Another story was Robert Armstrong’s life with his wife Bess, who was the daughter of the farmer Robert bought the farm from. I think Robert is up there with some of my favourite characters in literature, I absolutely adored him, he was so admirable and honourable, always the outsider being black but so patient with the people he meets and their initial wary reaction to him being a tall black man. And I loved how caring he was with his animals and always carrying treats in his pockets for those he met. I was getting anxious for his pig, Maud, when she was stolen and hoped she would be returned to him, Maud being quite an amazing pig who was able to ‘solve’ people’s problems and counsel them and provide comfort. And I was desperate for the cruelly treated butcher’s boy, Ben, to go to Robert for sanctuary and got quite worried about him when he ran away from his horrible father and didn’t turn up at Robert’s where he was heading to. The identity of the found child greatly upsets Robert, he was keen to have the child’s identity known for sure, not in order to keep the child himself but to selflessly ensure the Vaughans could then relax and enjoy having Amelia back, or if it was Alice and his grandchild then she could belong with them. 

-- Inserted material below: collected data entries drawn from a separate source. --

Lemma sat_write_spec off v w :
  dev_idle (a_dev w) ->
  exists d n, sat_write gap off v w = Ok (tt, set_dev d n w) /\ dev_idle d /\
    n_vars_r d = (if off =? 1 then v &c 15 else n_vars_r (a_dev w)) /\
    n_clauses_r d = (if off =? 2 then v &c 31 else n_clauses_r (a_dev w)) /\
    lit_regs d = (if is_lit_adr off then <[Z.to_nat (off - LIT_BASE) := v &c 63]> (lit_regs (a_dev w))
                  else lit_regs (a_dev w)).
Proof.
  intros (Ha & Hl). destruct (write_regs (gap (a_bus w)) off v (a_dev w) Ha) as (E1 & E2 & E3 & E4).
  eexists _, _. split; [reflexivity|]. split; [split; [exact E1|]|exact (conj E2 (conj E3 E4))].
  etrans; [apply (f_equal length E4)|]. destruct (is_lit_adr off); [by rewrite length_insert|done].
Qed.

(** A write to literal register [i]. *)
Lemma sat_write_lit i v w :
  dev_idle (a_dev w) -> 0 <= i < 200 ->
  exists d n, sat_write gap (SAT_LIT_BASE + i) v w = Ok (tt, set_dev d n w) /\ dev_idle d /\
    forall j, nth j (lit_regs d) 0 = if decide (Z.to_nat i = j) then v &c 63 else nth j (lit_regs (a_dev w)) 0.
Proof.
  intros Hd Hi. destruct (sat_write_spec (SAT_LIT_BASE + i) v w Hd) as (d & n & E & Hd' & _ & _ & El).
  exists d, n. split_and!; [done|exact Hd'|]. intros j. rewrite El.
  assert (is_lit_adr (SAT_LIT_BASE + i) = true) as ->.
  { unfold is_lit_adr, SAT_LIT_BASE, LIT_BASE, LIT_COUNT. lia. }
  unfold SAT_LIT_BASE, LIT_BASE. replace (8 + i - 8) with i by lia. apply nth_insert.
  destruct Hd as [_ ->]. lia.
Qed.
(** Scheduling: the entry goes behind all entries that are due no later; if the
    pool is exhausted the assertion fails. *)
Lemma sys_timeout_abs_spec s fl l D k :
  rep s fl l -> Forall (fun z => near D (e_time z)) l ->
  if decide (length l = num (pools MEMP_SYS_TIMEOUT)) then sys_timeout_abs (u32 D) k s = AssertFail
  else exists s' a fl', sys_timeout_abs (u32 D) k s = Ok (tt, s') /\ rep s' fl' (ins (a, (D, k)) l) /\
    t_env s' = t_env s /\ current_timeout_due_time s' = current_timeout_due_time s /\
    tcpip_tcp_timer_active s' = tcpip_tcp_timer_active s.
Proof.
  intros Hr Hnear. pose proof (rep_length _ _ _ Hr) as Hlen. pose proof (rep_NoDup _ _ _ Hr) as Hnd.
  pose proof Hr as (Hp & Hc & Hperm).
  destruct (memp_malloc_spec pools (t_memp s) fl MEMP_SYS_TIMEOUT Hp) as (m & Em & Hm); [done|].
  unfold sys_timeout_abs. set (s1 := mk_tmo m (t_store s) (next_timeout s) (current_timeout_due_time s)
    (tcpip_tcp_timer_active s) (t_env s)).
  rewrite (bind_ok (on_memp _) _ _ (match fl MEMP_SYS_TIMEOUT with [] => NULL | a :: _ => a end) s1)
    by (unfold on_memp; by rewrite Em).
  destruct (fl MEMP_SYS_TIMEOUT) as [|a stack] eqn:Efl; simpl in Hlen.
  { rewrite decide_True by lia. done. }
  rewrite decide_False by lia. simpl in Hm.
  assert (a ∈ elems (pools MEMP_SYS_TIMEOUT)) as Ha by (rewrite <- Hperm; set_solver).
  destruct (elem_props pools _ a Ha) as (Hz & _ & _). apply Z.eqb_neq in Hz as Hz'. rewrite Hz'.
  apply NoDup_app in Hnd as (Hndl & Hdis & Hnds). assert (a ∉ l.*1) as Hal by set_solver.
  set (x := (a, (D, k)) : entry). set (st1 := <[a := mk_timeo NULL (u32 D) k]> (t_store s)).
  rewrite (bind_ok (modify _) _ _ tt (set_store st1 s1)) by done.
  rewrite (bind_ok (gets _) _ _ (next_timeout s) (set_store st1 s1)) by done.
  assert (forall st' p', tchain st' p' (ins x l) ->
    rep (mk_tmo m st' p' (current_timeout_due_time s) (tcpip_tcp_timer_active s) (t_env s))
      (<[MEMP_SYS_TIMEOUT := stack]> fl) (ins x l)) as Hrep.
  { intros st' p' Hc'. split_and!; [exact Hm|exact Hc'|].
    rewrite fn_lookup_insert, (ins_perm x l). simpl. rewrite <- Hperm. apply Permutation_middle. }
  assert (st1 !! a = Some (mk_timeo NULL (u32 D) k)) as Ea by apply lookup_insert_eq.
  match goal with |- exists s' a fl', ?E = _ /\ _ =>
    enough (exists s', E = Ok (tt, s') /\ rep s' (<[MEMP_SYS_TIMEOUT := stack]> fl) (ins x l) /\
      t_env s' = t_env s /\ current_timeout_due_time s' = current_timeout_due_time s /\
      tcpip_tcp_timer_active s' = tcpip_tcp_timer_active s) as (s' & ?) by (exists s', a; eauto)
  end.
  destruct l as [|y l].
  { simpl in Hc. rewrite Hc, Z.eqb_refl. eexists. split; [reflexivity|].
    split_and!; [apply Hrep|done|done|done]. simpl. split_and!; [done|done|]. by exists NULL. }
  pose proof Hc as (En & Hyz & ny & Ey & Hc'). rewrite En. apply Z.eqb_neq in Hyz as Hyz'. rewrite Hyz'.
  rewrite fmap_cons in Hal. apply not_elem_of_cons in Hal as [Hay Hal].
  assert (st1 !! fst y = Some (mk_timeo ny (u32 (e_time y)) (e_key y))) as Ey1
    by (unfold st1; by rewrite lookup_insert_ne).
  rewrite (bind_ok _ _ _ _ _ (rdt_ok _ _ (set_store st1 s1) Ey1)). cbn [t_time].
  rewrite tlt_near by (by apply Forall_cons in Hnear as [? _]).
  assert (tchain st1 (fst y) (y :: l)) as Hc1.
  { rewrite <- En. apply tchain_insert; [|done]. rewrite fmap_cons. set_solver. }
  cbn [ins] in Hrep |- *. change (e_time x) with D in *. destruct (D <? e_time y).
  - rewrite (bind_ok _ _ _ _ _ (updt_ok a _ _ (set_store st1 s1) Ea)).
    eexists. split; [reflexivity|]. split_and!; [apply Hrep|done|done|done].
    split_and!; [done|done|]. exists (fst y). split; [apply lookup_insert_eq|].
    apply tchain_insert; [rewrite fmap_cons; set_solver|done].
  - rewrite (bind_ok list_fuel _ _ (S (base.size st1)) (set_store st1 s1)) by done.
    destruct (insert_loop_spec l (S (base.size st1)) (set_store st1 s1) y x NULL)
      as (st' & E & Hc2 & _); try done.
    + rewrite fmap_cons. set_solver.
    + pose proof (tchain_size st1 (fst y) (y :: l) Hndl Hc1) as Hsz. simpl in Hsz. lia.
    + eexists. split; [exact E|]. split_and!; [|done|done|done].
      apply Hrep. simpl. rewrite En. exact Hc2.
Qed.
(* ===== verification/Ethernetif.v ===== *)
(** * The network interface driver: firmware-tcp/ethernetif.c

    The driver copies frames between pbuf chains and the slots of the MAC's DMA,
    which are part of the byte memory. The register accessors that the SoC build
    generates are reads and writes of [mac]; the DMA's memory layout is a parameter.
    The memory is coherent, so the data cache flushes have no effect on it. *)

From S2P Require Import Prelude Memp Pbuf PbufSpec PbufData.
From stdpp Require Import base numbers list gmap functions sorting.
Open Scope Z_scope.
Open Scope c_scope.

(** The layout generated/mem.h gives. *)
Record dma := { ETHMAC_BASE : Z; ETHMAC_SLOT_SIZE : Z; ETHMAC_RX_SLOTS : Z; ETHMAC_TX_SLOTS : Z }.

Record mac := mk_mac {
  txslot : Z;
  busy : nat;             (* reads of reader_ready that still return 0 *)
  ev_pending : bool;      (* writer_ev_pending, bit 0 *)
  reader_ev : bool;       (* reader_ev_pending, bit 0 *)
  rx_slot : Z;            (* writer_slot *)
  rx_length : Z;          (* writer_length *)
  reader_slot : Z;
  reader_length : Z;
  started : list (Z * Z); (* the (slot, length) of every frame started *)
  leds : Z }.

(** The functions the driver installs in the interface. *)
Inductive out_fn := etharp_output_fn | low_level_output_fn.
Record netif := { hwaddr_len : Z; hwaddr : list Z; mtu : Z; flags : Z; output : out_fn; linkoutput : out_fn }.
Definition ETH_HWADDR_LEN : nat := 6.
Definition fpga_mac : list Z := [2; 0; 0; 0; 0; 1].
Definition NETIF_FLAG_BROADCAST : Z := 2.
Definition NETIF_FLAG_LINK_UP : Z := 4.
Definition NETIF_FLAG_ETHARP : Z := 8.

Record eth (H : Type) := mk_eth { e_net : net H; e_mac : mac }.
Arguments mk_eth {H}.
Arguments e_net {H}.
Arguments e_mac {H}.

Section Driver.
Context {H : Type} `{HH : !Heap H} (pools : memp_t -> memp_desc) (hw : dma).

Definition on_net {A} (m : M (net H) A) : M (eth H) A := fun s =>
  match m (e_net s) with
  | Ok (a, n) => Ok (a, mk_eth n (e_mac s))
  | AssertFail => AssertFail | Fault => Fault | NoFuel => NoFuel
  end.
Definition on_mac (f : mac -> mac) : M (eth H) unit := modify (fun s => mk_eth (e_net s) (f (e_mac s))).

Definition set_leds (x : Z) : M (eth H) unit := on_mac (fun m =>
  mk_mac (txslot m) (busy m) (ev_pending m) (reader_ev m) (rx_slot m) (rx_length m) (reader_slot m) (reader_length m) (started m) x).
Definition set_txslot (x : Z) : M (eth H) unit := on_mac (fun m =>
  mk_mac x (busy m) (ev_pending m) (reader_ev m) (rx_slot m) (rx_length m) (reader_slot m) (reader_length m) (started m) (leds m)).
Definition reader_ready_read : M (eth H) bool := fun s =>
  let m := e_mac s in
  Ok (Nat.eqb (busy m) 0, mk_eth (e_net s)
    (mk_mac (txslot m) (Nat.pred (busy m)) (ev_pending m) (reader_ev m) (rx_slot m) (rx_length m) (reader_slot m)
       (reader_length m) (started m) (leds m))).
Definition reader_slot_write (x : Z) : M (eth H) unit := on_mac (fun m =>
  mk_mac (txslot m) (busy m) (ev_pending m) (reader_ev m) (rx_slot m) (rx_length m) x (reader_length m) (started m) (leds m)).
Definition reader_length_write (x : Z) : M (eth H) unit := on_mac (fun m =>
  mk_mac (txslot m) (busy m) (ev_pending m) (reader_ev m) (rx_slot m) (rx_length m) (reader_slot m) x (started m) (leds m)).
Definition reader_start_write : M (eth H) unit := on_mac (fun m =>
  mk_mac (txslot m) (busy m) (ev_pending m) (reader_ev m) (rx_slot m) (rx_length m) (reader_slot m) (reader_length m)
    (started m ++ [(reader_slot m, reader_length m)]) (leds m)).
(** Writing 1 to the event bit clears it. *)
Definition writer_ev_clear : M (eth H) unit := on_mac (fun m =>
  mk_mac (txslot m) (busy m) false (reader_ev m) (rx_slot m) (rx_length m) (reader_slot m) (reader_length m) (started m) (leds m)).

Definition reader_ev_clear : M (eth H) unit := on_mac (fun m =>
  mk_mac (txslot m) (busy m) (ev_pending m) false (rx_slot m) (rx_length m) (reader_slot m) (reader_length m) (started m) (leds m)).

Definition tx_buf (slot : Z) : Z := ETHMAC_BASE hw + ETHMAC_SLOT_SIZE hw * (ETHMAC_RX_SLOTS hw + slot).

(** [while (!ethmac_sram_reader_ready_read());] *)
Fixpoint wait_ready (fuel : nat) : M (eth H) unit :=
  match fuel with
  | O => nofuel
  | S fuel' => r ← reader_ready_read; if (r : bool) then mret tt else wait_ready fuel'
  end.

(** The copy loop of [low_level_output]: the frame length, or [None] when the
    frame is too large. *)
Fixpoint tx_copy (fuel : nat) (q dst len0 : Z) : M (net H) (option Z) :=
  match fuel with
  | O => nofuel
  | S fuel' =>
      if q =? NULL then mret (Some len0)
      else
        b ← rd q;
        if ETHMAC_SLOT_SIZE hw <? u32 (len0 + len b) then mret None
        else
          MEMCPY (dst + len0) (payload b) (len b);;
          tx_copy fuel' (next b) dst (u32 (len0 + len b))
  end.
(* ===== verification/MemSpec.v ===== *)
(** * Correctness of the heap

    The headers of [Mem] as a list of blocks, first-fit allocation, freeing with
    coalescing and shrinking as operations on that list, and what a client sees: the
    reachable states, in which allocation and freeing always return. *)

From S2P Require Import Prelude Memp Mem.
From stdpp Require Import base numbers list gmap.
Open Scope Z_scope.
Open Scope c_scope.

(** ** The list of blocks *)

Record blk := Blk { b_ptr : Z; b_next : Z; b_used : bool }.

(** The headers from index [p] to [e] are those of the blocks [l]; [pv] is the block
    before them. Blocks are aligned and have room for a header and 12 bytes. *)
Fixpoint seg (st : gmap Z mem) (pv p : Z) (l : list blk) (e : Z) : Prop :=
  match l with
  | [] => p = e
  | b :: l' =>
      b_ptr b = p /\ st !! p = Some (mk_mem (b_next b) pv (Z.b2z (b_used b))) /\
      p + 20 <= b_next b /\ b_next b mod 4 = 0 /\ seg st p (b_next b) l' e
  end.

Fixpoint last_ptr (pv : Z) (l : list blk) : Z :=
  match l with [] => pv | b :: l' => last_ptr (b_ptr b) l' end.

(** The lowest free block, [e] if there is none. *)
Fixpoint first_free (l : list blk) (e : Z) : Z :=
  match l with [] => e | b :: l' => if b_used b then first_free l' e else b_ptr b end.

(** No two free blocks in a row. *)
Fixpoint no_adj (l : list blk) : Prop :=
  match l with
  | b :: (b' :: _) as l' => (b_used b || b_used b' = true) /\ no_adj l'
  | _ => True
  end.
(** Cutting a chain: the link becomes an external reference. *)
Lemma rc_unlink ps R q b b' :
  rc ps R -> ps !! q = Some b -> ref b' = ref b -> next b' = NULL -> rc (<[q := b']> ps) (ptr (next b) ⊎ R).
Proof.
  intros Hrc E Hr Hn. pose proof Hrc as (Hc & Hd & Hl).
  assert (forall c, c <> NULL -> inlinks ps c = (points b c + inlinks (<[q := b']> ps) c)%nat) as Hin.
  { intros c Hz. rewrite <- (insert_delete_eq ps q b'), inlinks_insert by apply lookup_delete_eq.
    rewrite (inlinks_delete ps q b c E). assert (points b' c = 0%nat) as -> by (unfold points; rewrite Hn; by rewrite decide_False). done. }
  assert (forall x c, <[q := b']> ps !! x = Some c -> exists d, ps !! x = Some d /\ ref c = ref d) as Hlk.
  { intros x c [[<- <-]|[_ Ex]]%lookup_insert_Some; eauto. }
  split_and!.
  - intros x c Ex. destruct (Hlk x c Ex) as (d & Ed & ->). destruct (Hl x d Ed) as [Hz _].
    rewrite (Hc x d Ed), multiplicity_disj_union, (ptr_mult b x Hz), (Hin x Hz). lia.
  - intros x Hx. apply lookup_insert_is_Some'. apply gmultiset_elem_of_disj_union in Hx as [Hx|Hx]; right; [|by apply Hd].
    unfold ptr in Hx. case_decide; [by apply gmultiset_not_elem_of_empty in Hx|].
    apply gmultiset_elem_of_singleton in Hx as ->. by eapply rc_next.
  - intros x c Ex. destruct (Hlk x c Ex) as (d & Ed & _). destruct (Hl x d Ed) as (Hz & l & Hx). split; [done|].
    clear -Hx E Hn. revert x Hx. induction l as [|[y c] l IH]; intros x Hx; [by exists []|].
    destruct Hx as (-> & Hz & Ey & Hx). destruct (IH _ Hx) as [l' Hl']. destruct (decide (y = q)) as [->|Hyq].
    + exists [(q, b')]. cbn [is_chain]. by rewrite lookup_insert_eq.
    + exists ((y, c) :: l'). cbn [is_chain]. by rewrite lookup_insert_ne.
Qed.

Another story was Robert’s horrible stepson Robin, aka Mr Fisher, and his relationship with Alice’s mother. Robin abandoned Alice’s mother resulting in her turning to prostitution and being raped by a client, and then apparently drowning Alice and killing herself, although Robin said she left him for another man. I doubted there was another man involved, I thought it was all him being horrible and abandoning her. I couldn’t fathom how he could be so horrible, when he’d been brought up by lovely Robert. I kept puzzling why Robin kept going back to look at the child at the Vaughan’s house, was he thinking of a money-making scheme, or was he genuinely regretful of how he treated Alice and her mother and if the child was Alice then he saw a way to put right this wrong. The fairground scene with Robin and Mrs Eavis was very dramatic! And it seemed to have all been orchestrated by Robin with having Mrs Eavis there, but I was again puzzling quite why, was it some plan of his to get money, or was it trying to get into Robert’s favour by giving Robert a grandchild. I kept hoping throughout the book that Robin got his comeuppance.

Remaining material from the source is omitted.